Other then that small error, you've got a good start to this!
| azq1617 10/8/12 . chapter 8
This story is really good! You should definitely continue it, if you can!
| Bugoutcomedy 6/2/12 . chapter 8
Hi! I finally got around to reading the new chapters! I'm so proud of myself. XD
Anyway, it's late, and even if I ramble on, it's only going to be about how awesome the last three chapters were. :D So ramble time! Ronald and Rapunzel met! Yes! And the thief in Rapunzel came out. Ooh. Blah, I'm not really sure I'm making any sense. So I'm just going to say that I love this story, can't wait for the next update (if you can write another chapter), and foxes love fire. That's why there's a web browser with a fox on fire curled around a globe! XD *in a zombie voice* Need...more...sleep.
| Bugoutcomedy 4/7/12 . chapter 5
Tsk, tsk. Rapunzel should know better then to let a stranger into the tower. Even if he did say they were friends, she should have tested him first to see if he was telling the truth. Anyway, lovely chapter! Hm, I'm not sure what else to say. Amazing chapter, still laughing over the name choice for our thief, and I still like grapes. Ooh, thimbles are fun little things, aren't they? *head-desk* So...tired. *sigh* I've now turned this review into something completely pointless. So I'm just going to end this with ENCHANTED DOOR FAIL! :D
| Bugoutcomedy 3/17/12 . chapter 4
Hello, my fine friend! I am here and I am reviewing your wonderful story! Lol, I don't know why, but I felt like saying that. :)
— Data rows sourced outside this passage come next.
(** * Subscription lifecycle of the AI content generator backend

    A shallow embedding of the Express handlers that create and capture
    PayPal orders, reconcile webhooks, report the subscription and gate
    content generation (routes/payment, routes/content, middleware/auth,
    utils/paypalApi, models/User, models/Content), followed by the
    properties of the subscription state machine.

    Conventions.
    - A nullable String path of a document or of a request body is an
      [option string]; [None] stands for both [null] and [undefined].
    - A Date is its epoch time in milliseconds, a Number an integer.
    - The Mongo collections are lists of documents in natural order
      ([findOne] returns the first match); the store itself never fails.
    - Calls that leave the process (PayPal, Gemini) are answered by
      oracles kept in the environment of a request. *)

From Stdlib Require Import String Ascii List ZArith Bool Lia DecimalString.
Import ListNotations.
Local Open Scope string_scope.
Local Open Scope Z_scope.

(** ** JavaScript values *)

Module Js.

  (** [!!s] for a nullable string: [null], [undefined] and [''] are falsy. *)
Definition truthy (s : option string) : bool :=
    match s with
    | Some v => negb (String.eqb v "")
    | None => false
    end.

  (** [s || d] *)
Definition or_else (s : option string) (d : string) : string :=
    match s with
    | Some v => if String.eqb v "" then d else v
    | None => d
    end.

  (** [s === lit] for a string literal [lit] *)
Definition is_lit (s : option string) (lit : string) : bool :=
    match s with
    | Some v => String.eqb v lit
    | None => false
    end.

  (** [a === b] on nullable strings *)
Definition strict_eq (a b : option string) : bool :=
    match a, b with
    | Some x, Some y => String.eqb x y
    | None, None => true
    | _, _ => false
    end.

  (** [list.includes(s)] for a list of string literals *)
Definition one_of (l : list string) (s : option string) : bool :=
    existsb (is_lit s) l.

  (** [s.startsWith(p)] *)
Definition startsWith (s p : string) : bool := String.prefix p s.

  (** [s.includes(needle)] *)
Fixpoint includes (s needle : string) : bool :=
    if String.prefix needle s then true
    else match s with
         | EmptyString => false
         | String _ rest => includes rest needle
         end.

  (** [`${n}`] for an integer *)
Definition decimal (n : Z) : string := NilZero.string_of_int (Z.to_int n).

  (** [Math.ceil(a / b)] for integers, [b > 0] *)
Definition ceil_div (a b : Z) : Z := - ((- a) / b).

End Js.

(** ** JSON bodies of responses *)

Unset Elimination Schemes.
Inductive json : Type :=
| JNull
| JBool (b : bool)
| JNum (n : Z)
| JDecimal (mantissa : Z) (places : nat)  (* 9.99 is [JDecimal 999 2] *)
| JPercent (num den : Z)                  (* the number [(num / den) * 100] *)
| JStr (s : string)
| JDate (ms : Z)
| JArr (items : list json)
| JObj (fields : list (string * json)).
Set Elimination Schemes.

Definition jstr (s : option string) : json :=
  match s with Some v => JStr v | None => JNull end.

Definition jdate (d : option Z) : json :=
  match d with Some v => JDate v | None => JNull end.

Record response : Type := mkResponse { code : Z; body : json }.

(** [res.status(c).json(b)] and [res.json(b)] *)
Definition status_json (c : Z) (b : json) : response := mkResponse c b.
Definition res_json (b : json) : response := mkResponse 200 b.

(** ** Documents: models/User, models/Content *)

Module Subscription.
  (** [orderId] and [pendingPlanId] are the paths [subscription.orderId]
      and [subscription.pendingPlanId] that the webhook handlers query,
      read and write; the schema of the model does not declare them and
      the embedding keeps them as stored paths all the same. *)
Record t : Type := mk {
    status : option string;
    planId : option string;
    customerId : option string;
    orderId : option string;
    pendingPlanId : option string;
    startDate : option Z;
    endDate : option Z;
    isActive : option bool
  }.
End Subscription.

Module Payment.
Record t : Type := mk {
    pendingOrderId : option string;
    pendingPlanId : option string;
    lastPaymentDate : option Z;
    lastPaymentAmount : option Z
  }.
End Payment.

Module User.
  (** The profile paths (googleId, email, name, avatar, createdAt) are left
      out: no handler below reads or writes them. *)
Record t : Type := mk {
    _id : string;
    subscription : Subscription.t;
    payment : Payment.t;
    usageLimit : Z;
    usageCount : Z
  }.
End User.

Module Content.
Record t : Type := mk {
    _id : string;
    user : string;
    prompt : string;
    generatedContent : string;
    contentType : string;
    createdAt : Z
  }.

Definition contentTypes : list string :=
    ["blog"; "article"; "social"; "seo"; "email"; "other"].

Definition to_json (c : t) : json :=
    JObj [("_id", JStr (_id c)); ("user", JStr (user c));
          ("prompt", JStr (prompt c));
          ("generatedContent", JStr (generatedContent c));
          ("contentType", JStr (contentType c));
          ("createdAt", JDate (createdAt c))].
End Content.

(** ** The world a request runs in, and the handler monad *)

(** Invocations of the payment gateway client, in the order they happen. *)
Inductive call : Type :=
| CreateOrder (planId userId : string)
| CaptureOrder (orderId : string)
| VerifyWebhook (webhookId : option string).

Record world : Type := mkWorld {
  users : list User.t;
  contents : list Content.t;
  gateway : list call
}.

(** A computation either returns or throws an [Error] with a message. *)
Inductive result (A : Type) : Type :=
| Ok (a : A)
| Throw (message : string).
Arguments Ok {A} a.
Arguments Throw {A} message.

Definition M (A : Type) : Type := world -> result A * world.

Definition ret {A} (a : A) : M A := fun w => (Ok a, w).

Definition throw {A} (message : string) : M A := fun w => (Throw message, w).

Definition bind {A B} (m : M A) (k : A -> M B) : M B :=
  fun w => match m w with
           | (Ok a, w') => k a w'
           | (Throw e, w') => (Throw e, w')
           end.

(** [try { m } catch (error) { h(error.message) }] *)
Definition try_catch {A} (m : M A) (h : string -> M A) : M A :=
  fun w => match m w with
           | (Ok a, w') => (Ok a, w')
           | (Throw e, w') => h e w'
           end.

(** An awaited outside answer. *)
Definition lift {A} (r : result A) : M A := fun w => (r, w).

Declare Scope handler_scope.
Delimit Scope handler_scope with handler.
Notation "x <- m ;; k" := (bind m (fun x => k))
  (at level 61, m at next level, right associativity) : handler_scope.
Notation "m ;;; k" := (bind m (fun _ => k))
  (at level 61, right associativity) : handler_scope.
Local Open Scope handler_scope.

(** A route handler: whatever escapes it ends in Express' own 500. *)
Definition handle (m : M response) (w : world) : response * world :=
  match m w with
  | (Ok r, w') => (r, w')
  | (Throw e, w') => (status_json 500 (JStr e), w')
  end.

(** ** The store: mongoose queries over the User and Content collections *)

Module Mongo.

Definition has_id (id : string) (u : User.t) : bool :=
    String.eqb (User._id u) id.

Fixpoint update_first (p : User.t -> bool) (f : User.t -> User.t)
      (l : list User.t) : list User.t :=
    match l with
    | [] => []
    | u :: rest => if p u then f u :: rest else u :: update_first p f rest
    end.

  (** [User.findById(id)] *)
Definition findById (id : string) : M (option User.t) :=
    fun w => (Ok (find (has_id id) (users w)), w).

  (** [User.findOne(filter)] *)
Definition findOne (filter : User.t -> bool) : M (option User.t) :=
    fun w => (Ok (find filter (users w)), w).

  (** [User.findByIdAndUpdate(id, update)] *)
Definition findByIdAndUpdate (id : string) (update : User.t -> User.t)
      : M unit :=
    fun w => (Ok tt, mkWorld (update_first (has_id id) update (users w))
                            (contents w) (gateway w)).

Definition content_has_id (id : string) (c : Content.t) : bool :=
    String.eqb (Content._id c) id.

  (** [Content.findById(id)], for an id that casts *)
Definition findContentById (id : string) : M (option Content.t) :=
    fun w => (Ok (find (content_has_id id) (contents w)), w).

Fixpoint remove_first (p : Content.t -> bool) (l : list Content.t)
      : list Content.t :=
    match l with
    | [] => []
    | c :: rest => if p c then rest else c :: remove_first p rest
    end.

  (** [content.deleteOne()] *)
Definition deleteContent (c : Content.t) : M unit :=
    fun w => (Ok tt, mkWorld (users w)
                       (remove_first (content_has_id (Content._id c)) (contents w))
                       (gateway w)).

  (** [content.save()] of a new document; validation is done by the caller *)
Definition insertContent (c : Content.t) : M unit :=
    fun w => (Ok tt, mkWorld (users w) (contents w ++ [c]) (gateway w)).

End Mongo.

(** Recording an invocation of the gateway client. *)
Definition record_call (c : call) : M unit :=
  fun w => (Ok tt, mkWorld (users w) (contents w) (gateway w ++ [c])).

(** ** Webhook events *)

(** The value of a property chain such as
    [event.resource.payer.payer_id]: reading through a missing object
    raises a TypeError. *)
Inductive chain (A : Type) : Type :=
| Broken
| Value (a : A).
Arguments Broken {A}.
Arguments Value {A} a.

Module Event.
Record t : Type := mk {
  event_type : option string;
  (** [resource.supplementary_data.related_ids.order_id] *)
  order_id : chain (option string);
  (** [resource.payer.payer_id] *)
  payer_id : chain (option string)
}.
End Event.

(** ** The environment of one request *)

Module Env.
  (** The body of the verification request sent to PayPal. *)
Record VerifyBody : Type := mkVerifyBody {
    auth_algo : option string;
    cert_url : option string;
    transmission_id : option string;
    transmission_sig : option string;
    transmission_time : option string;
    webhook_id : option string;
    webhook_event : Event.t
  }.

Record t : Type := mk {
    (** [new Date()] and [Date.now()] while the request runs *)
    now : Z;
    (** [process.env.PAYPAL_CLIENT_ID], [process.env.PAYPAL_WEBHOOK_ID] *)
    PAYPAL_CLIENT_ID : option string;
    PAYPAL_WEBHOOK_ID : option string;
    (** [mongoose.connection.readyState] *)
    readyState : Z;
    (** [client.execute(new OrdersCaptureRequest(orderId))]: the [status]
        of [response.result], or the error thrown *)
    execute_capture : string -> result (option string);
    (** [client.execute(verifyRequest)]: [result.verification_status] *)
    execute_verify : VerifyBody -> result (option string);
    (** [generateContent(prompt, contentType, options)] of utils/geminiApi;
        the options are kept as the text the client sent *)
    generateContent : string -> string -> option string -> result string;
    (** the ObjectId given to a new Content document *)
    newObjectId : string;
    (** whether a route parameter casts to an ObjectId *)
    validObjectId : string -> bool
  }.
End Env.

(** ** Plan catalog: GET /api/payments/plans *)

Module Plans.
Record Plan : Type := mkPlan {
    id : string;
    name : string;
    price_cents : Z;
    features : list string;
    usageLimit : Z
  }.

Definition plans : list Plan :=
    [ mkPlan "free" "Free" 0
        ["5 AI generations per month"; "Basic content types";
         "Standard quality"; "No download options"] 5;
      mkPlan "basic" "Basic" 999
        ["50 AI generations per month"; "All content types";
         "High quality content"; "Download as PDF and Markdown"] 50;
      mkPlan "premium" "Premium" 1999
        ["Unlimited AI generations"; "All content types";
         "Highest quality content"; "All download options";
         "Priority support"] 9999 ].

Definition to_json (p : Plan) : json :=
    JObj [("id", JStr (id p)); ("name", JStr (name p));
          ("price", JDecimal (price_cents p) 2);
          ("features", JArr (map JStr (features p)));
          ("limits", JObj [("usageLimit", JNum (usageLimit p))])].

  (** [router.get('/plans')] *)
Definition get_plans : response := res_json (JArr (map to_json plans)).

  (** The quota the catalog gives a plan id. *)
Definition quota (planId : string) : option Z :=
    option_map usageLimit (find (fun p => String.eqb (id p) planId) plans).
End Plans.
(** Lines 32-83: the body of the [try]. *)
Definition try_body (video_path : str) : M W unit :=
  cap_assign video_path;;
  opened ← cap_isOpened;
  if negb opened then
    set_error_type OpenFailure;;
    append LogOpenFailed;;
    return_
  else
    append LogOpenOk;;
    count ← cap_get;
    total_frames ← lift (PyFloat.to_int count);
    if total_frames <=? 0 then
      set_error_type DecodeFailure;;
      append LogNoFrameCount;;
      cap_release;;
      return_
    else
      points ← lift (check_points total_frames);
      check_loop video_path (Z.of_nat (length points)) total_frames 0 points.

(** Lines 85-87: [except Exception as e]. *)
Definition handler (e : exn) : M W unit :=
  set_error_type DecodeFailure;;
  append (LogException e).

(** [try: body except Exception as e: handler(e) finally: final].  The
    [finally] block runs on every way out of the other two; when it
    completes, a pending [return] or exception goes on, and when it does
    not, its own exception replaces them. *)
Definition try_except_finally
    (body : M W unit) (handler : exn -> M W unit) (final : M W unit) : M W unit :=
  fun m =>
    let pending :=
      match body m with
      | (Raise e, m1) => handler e m1
      | r => r
      end in
    match final (pending.2) with
    | (Next _, m3) => (pending.1, m3)
    | r => r
    end.

Definition initial (w : W) : machine W :=
  {| world := w; error_type := 0; step_log := []; cap_bound := false; calls := [] |}.

(** Lines 25-91, run to its end from the backend state [w]. *)
Definition run_analyze_video (video_path : str) (w : W) : ctl unit * machine W :=
  (try_except_finally (try_body video_path) handler cap_release;;
   return_) (initial w).

Definition analyze_video (video_path : str) (w : W) : outcome * W :=
  let '(r, m) := run_analyze_video video_path w in
  (match r with
   | Return_ (et, log) => Returned et log
   | Raise e => Propagated e
   | Next _ => Returned (error_type m) (step_log m)
   end, world m).

End Probe.


(** ** String methods used by the program *)

(** [str.isspace] on one code point. *)
Definition isspace (c : char) : bool :=
  ((9 <=? c) && (c <=? 13) || (28 <=? c) && (c <=? 32) ||
   (c =? 133) || (c =? 160) || (c =? 5760) ||
   (8192 <=? c) && (c <=? 8202) ||
   (c =? 8232) || (c =? 8233) || (c =? 8239) || (c =? 8287) || (c =? 12288))%N.

Fixpoint lstrip (s : str) : str :=
  match s with
  | [] => []
  | c :: s' => if isspace c then lstrip s' else s
  end.

Definition rstrip (s : str) : str := reverse (lstrip (reverse s)).

(** [s.strip()] *)
Definition strip (s : str) : str := rstrip (lstrip s).

(** [s.endswith(suffix)] *)
Definition endswith (s suffix : str) : bool :=
  bool_decide (drop (length s - length suffix) s = suffix).

(** [os.path.join(a, b)] (POSIX). *)
Definition path_join (a b : str) : str :=
  if bool_decide (take 1 b = lit "/") then b
  else if bool_decide (a = []) || endswith a (lit "/") then a ++ b
  else a ++ lit "/" ++ b.

(** ** Text files *)

(** The files of the working directory the run reads and writes, by name,
    with their text. *)
Abbreviation files := (gmap str str).

(** [for line in f] on a file opened for reading in text mode: universal
    newlines, so a line ends at LF, CR or CR LF, each handed over as LF;
    the last line may come without one. *)
Fixpoint readlines_from (cur : str) (text : str) : list str :=
  match text with
  | [] => match cur with [] => [] | _ => [cur] end
  | c :: rest =>
      if (c =? LF)%N then (cur ++ [LF]) :: readlines_from [] rest
      else if (c =? CR)%N then
        match rest with
        | c' :: rest' =>
            if (c' =? LF)%N then (cur ++ [LF]) :: readlines_from [] rest'
            else (cur ++ [LF]) :: readlines_from [] rest
        | [] => (cur ++ [LF]) :: readlines_from [] rest
        end
      else readlines_from (cur ++ [c]) rest
  end.

Definition readlines (text : str) : list str := readlines_from [] text.

(** ** The progress record *)

(** The body of [save_progress]'s loop: what reaches the file, and the
    exception that cut the loop short, if any. *)
Fixpoint write_paths (paths : list str) (written : str) : result unit * str :=
  match paths with
  | [] => (Ok tt, written)
  | path :: rest =>
      match encode (path ++ [LF]) with
      | Ok _ => write_paths rest (written ++ path ++ [LF])
      | Err e => (Err e, written)
      end
  end.

(** What the program meets outside itself when it writes: whether a name
    can be opened for writing, and the order in which a [set] hands over
    its elements.
    - [refuses name] is the exception [open(name, 'w')] or
      [open(name, 'a')] raises (a missing directory, a name that is a
      directory, no permission, the empty name), none when the file opens;
      it is taken not to change while the program runs.
    - [set_order s] is the order of [for path in s]; Python promises
      nothing about it but that each element comes once. *)
Record Host : Type := {
  refuses : str -> option exn;
  set_order : gset str -> list str;
  set_order_perm : forall s, set_order s ≡ₚ elements s
}.

(** Lines 93-97.  Opening with ['w'] empties or creates the file, or
    raises; leaving the [with] block closes it with whatever was
    written. *)
Definition save_progress (h : Host) (progress_file : str)
    (processed_files : gset str) (fs : files) : result unit * files :=
  match refuses h progress_file with
  | Some e => (Err e, fs)
  | None =>
      let '(r, text) := write_paths (set_order h processed_files) [] in
      (r, <[progress_file := text]> fs)
  end.

(** Lines 99-105. *)
Definition load_progress (progress_file : str) (fs : files) : gset str :=
  match fs !! progress_file with
  | Some text => list_to_set (map strip (readlines text))
  | None => ∅
  end.

(** ** File discovery *)

Definition VIDEO_EXTENSIONS : list str :=
  map lit
    [".mp4"; ".avi"; ".mov"; ".mkv"; ".flv"; ".wmv"; ".webm";
     ".m4v"; ".mpeg"; ".mpg"; ".3gp"; ".ts"; ".mts"; ".m2ts";
     ".vob"; ".ogv"; ".drc"; ".mxf"; ".rmvb"; ".swf"; ".divx"]%string.

(** What a path of the scanned tree leads to. *)
#[local] Set Warnings "-register-all".
Inductive node : Type :=
| File
| Dir (entries : list (str * node)).
#[local] Set Warnings "register-all".

Definition is_dir (n : node) : bool :=
  match n with
  | Dir _ => true
  | File => false
  end.

(** [os.walk(top)], top-down, for a [top] that leads to [n].  Listing
    something that is not a directory fails inside [os.walk], which was
    given no [onerror] and so passes over it in silence. *)
Fixpoint walk (top : str) (n : node) : list (str * list str * list str) :=
  match n with
  | File => []
  | Dir entries =>
      (top,
       map fst (List.filter (fun e => is_dir e.2) entries),
       map fst (List.filter (fun e => negb (is_dir e.2)) entries))
      :: (fix below (es : list (str * node)) :=
            match es with
            | [] => []
            | (name, child) :: es' =>
                (if is_dir child then walk (path_join top name) child else [])
                ++ below es'
            end) entries
  end.
(** X17.  On a DiagnosticReport search response whose entries have the
    shape FHIR gives them, the imaging list holds, in order, one text for
    every entry whose first category text, rendered as a string and put in
    lower case, contains radiology or imaging, and nothing for any other
    entry.  The text is the text of the code, cleaned, or Study. *)
Theorem imaging_studies_only (py : interp) (resp : json) (entries : list json) :
  py_get resp (lit "entry") (JList []) = Ok (JList entries) ->
  forallb report_entry_shape entries = true ->
  App.entries_loop (App.imaging_step py) resp
  = Ok (map (study_label py) (filter (is_imaging py) entries)).
Proof. apply imaging_closed_form. Qed.

Lemma imaging_studies_only_witness :
  App.entries_loop (App.imaging_step Sample.ascii) (Sample.bundle_of Sample.three_reports)
  = Ok [lit "CT Head"].
Proof.
  apply (imaging_studies_only Sample.ascii
           (Sample.bundle_of Sample.three_reports) Sample.three_reports);
    vm_compute; reflexivity.
Defined.

(** X18.  On well-typed responses [get_patient_data] raises nothing and
    its bundle is known in full.  When the Patient search gives an
    identifier and a name and the entries of the four other searches have
    the shapes FHIR gives them, the bundle holds that identifier and name,
    one device text for every device entry, the names of the active
    conditions, one procedure text for every procedure entry, and the
    studies of the imaging reports, each list in the order of its entries. *)
Theorem bundle_on_typed_responses (py : interp)
  (get : pystr -> headers_t -> http_outcome) (mrn : pystr) (token pid name : json)
  (devs conds procs rpts : list json) :
  let headers := App.make_headers py token in
  App.patient_lookup get mrn headers = Ok (Some (pid, name)) ->
  py_get (App.safe_get_json get (App.device_url py pid) headers) (lit "entry") (JList [])
    = Ok (JList devs) ->
  py_get (App.safe_get_json get (App.condition_url py pid) headers) (lit "entry") (JList [])
    = Ok (JList conds) ->
  py_get (App.safe_get_json get (App.procedure_url py pid) headers) (lit "entry") (JList [])
    = Ok (JList procs) ->
  py_get (App.safe_get_json get (App.report_url py pid) headers) (lit "entry") (JList [])
    = Ok (JList rpts) ->
  forallb device_entry_shape devs = true ->
  forallb condition_entry_shape conds = true ->
  forallb procedure_entry_shape procs = true ->
  forallb report_entry_shape rpts = true ->
  App.get_patient_data py get mrn token
  = Ok (pid, name,
        map (device_label py) devs,
        map (condition_name py) (filter is_active conds),
        map (procedure_label py) procs,
        map (study_label py) (filter (is_imaging py) rpts)).
Proof.
  intros headers Hp Hd Hc Hpr Hr Sd Sc Sp Sr.
  unfold App.get_patient_data. fold headers. rewrite Hp. cbn [bind].
  unfold App.devices_of, App.conditions_of, App.procedures_of, App.imaging_of.
  rewrite (devices_closed_form py _ devs Hd Sd). cbn [bind].
  rewrite (conditions_closed_form py _ conds Hc Sc). cbn [bind].
  rewrite (procedures_closed_form py _ procs Hpr Sp). cbn [bind].
  rewrite (imaging_closed_form py _ rpts Hr Sr). reflexivity.
Qed.

Lemma bundle_on_typed_responses_witness :
  App.get_patient_data Sample.ascii Sample.clinic Sample.mrn1 Sample.token
  = Ok (Sample.jane_id, Sample.jane_name,
        [lit "Pacemaker"], [lit "Atrial fibrillation"],
        [lit "Appendectomy (2019-03-02)"], [lit "CT Head"]).
Proof.
  apply (bundle_on_typed_responses Sample.ascii Sample.clinic Sample.mrn1 Sample.token
           Sample.jane_id Sample.jane_name
           [Sample.pacemaker] Sample.clinic_conditions Sample.clinic_procedures
           Sample.clinic_reports);
    vm_compute; reflexivity.
Defined.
Anyway, my thoughts on this chapter. I love Prince Ronald! He's probably my favorite character so far. Oh, you seem to have a knack for picking names! It just so happens that my dad's name is Miguel. You should've seen my reaction, I started laughing so hard that I was glad to have been alone or else I would've gotten weird looks from my family. :D On that note, I also like Princess Regina even though she is the meanest person so far. I've noticed I can read a certain sentence and a really vivid picture will pop into my brain and that happened when Regina told Ronald about the girl's public flogging. So, I'll probably remember that sentence forever now. :)
So, recap. I loved the chapter; Prince Ronald is my favorite character; Princess Regina is a monster and that's it! Good job!
| Quail Sandwiches 3/13/12 . chapter 4
I have a duck named Ronald... :). Overlooking that random fact, I liked this chapter. I can't wait for Rapunzel and Ronald to meet!